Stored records

◆ ◆ ◆ ◆ ◆ ◆ ◆

Lemma methods_blind_to_alpha a w :
  commutes (set_m_alpha a) (GetRemainingEnergy w) /\
  commutes (set_m_alpha a) (GetEnergyFraction w) /\
  (forall x, commutes (set_m_alpha a) (DecreaseRemainingEnergy x)) /\
  (forall x, commutes (set_m_alpha a) (IncreaseRemainingEnergy x)).
Proof.
  split; [|split; [|split]].
  - unfold GetRemainingEnergy.
    apply commutes_bind; [apply UpdateEnergySource_blind_to_alpha|].
    intros _. apply commutes_gets; reflexivity.
  - unfold GetEnergyFraction.
    apply commutes_bind; [apply UpdateEnergySource_blind_to_alpha|].
    intros _. apply commutes_get_bind. intros s. reflexivity.
  - intros x. unfold DecreaseRemainingEnergy.
    apply commutes_bind; [apply commutes_NS_ASSERT|]. intros _.
    apply commutes_bind; [apply commutes_modify; reflexivity|]. intros _.
    apply commutes_get_bind. intros s.
    change (m_supplyVoltageV (set_m_alpha a s)) with (m_supplyVoltageV s).
    change (m_minVoltTh (set_m_alpha a s)) with (m_minVoltTh s).
    destruct (Rleb _ _); reflexivity.
  - intros x. unfold IncreaseRemainingEnergy.
    apply commutes_bind; [apply commutes_NS_ASSERT|]. intros _.
    apply commutes_modify; reflexivity.
Qed.

(** ** Adding energy before an update *)

Lemma Discharge_blind_to_energy v load t :
  commutes (set_m_remainingEnergyJ v) (Discharge load t).
Proof. apply commutes_Discharge; intros; reflexivity. Qed.

Lemma GetVoltage_members (s s' : LiIonBatteryModel) (i : R) :
  m_drainedCapacity s' = m_drainedCapacity s ->
  m_eFull s' = m_eFull s -> m_eNom s' = m_eNom s -> m_eExp s' = m_eExp s ->
  m_qRated s' = m_qRated s -> m_qNom s' = m_qNom s -> m_qExp s' = m_qExp s ->
  m_internalResistance s' = m_internalResistance s -> m_typCurrent s' = m_typCurrent s ->
  GetVoltage s' i = GetVoltage s i.
Proof.
  intros H1 H2 H3 H4 H5 H6 H7 H8 H9. unfold GetVoltage.
  rewrite H1, H2, H3, H4, H5, H6, H7, H8, H9. reflexivity.
Qed.

Lemma energy_branch_drained alpha s :
  m_drainedCapacity (energy_branch alpha s) = m_drainedCapacity s \/
  m_drainedCapacity (energy_branch alpha s) = alpha / 3600.
Proof.
  destruct (energy_branch_cases alpha s) as [[_ ->] | [_ ->]]; [left | right]; reflexivity.
Qed.

Lemma energy_branch_frame alpha s :
  m_eFull (energy_branch alpha s) = m_eFull s /\
  m_eNom (energy_branch alpha s) = m_eNom s /\
  m_eExp (energy_branch alpha s) = m_eExp s /\
  m_qRated (energy_branch alpha s) = m_qRated s /\
  m_qNom (energy_branch alpha s) = m_qNom s /\
  m_qExp (energy_branch alpha s) = m_qExp s /\
  m_internalResistance (energy_branch alpha s) = m_internalResistance s /\
  m_typCurrent (energy_branch alpha s) = m_typCurrent s.
Proof.
  destruct (energy_branch_cases alpha s) as [[_ ->] | [_ ->]]; simpl; auto 10.
Qed.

◆ ◆ ◆ ◆ ◆ ◆ ◆

• Aim of the task
What is needed is an exact copy of the lines from the one containing "simpl; auto 10." through the last line of the records, and nothing else.

• Answer space
  destruct (energy_branch_cases alpha s) as [[_ ->] | [_ ->]]; simpl; auto 10.
Qed.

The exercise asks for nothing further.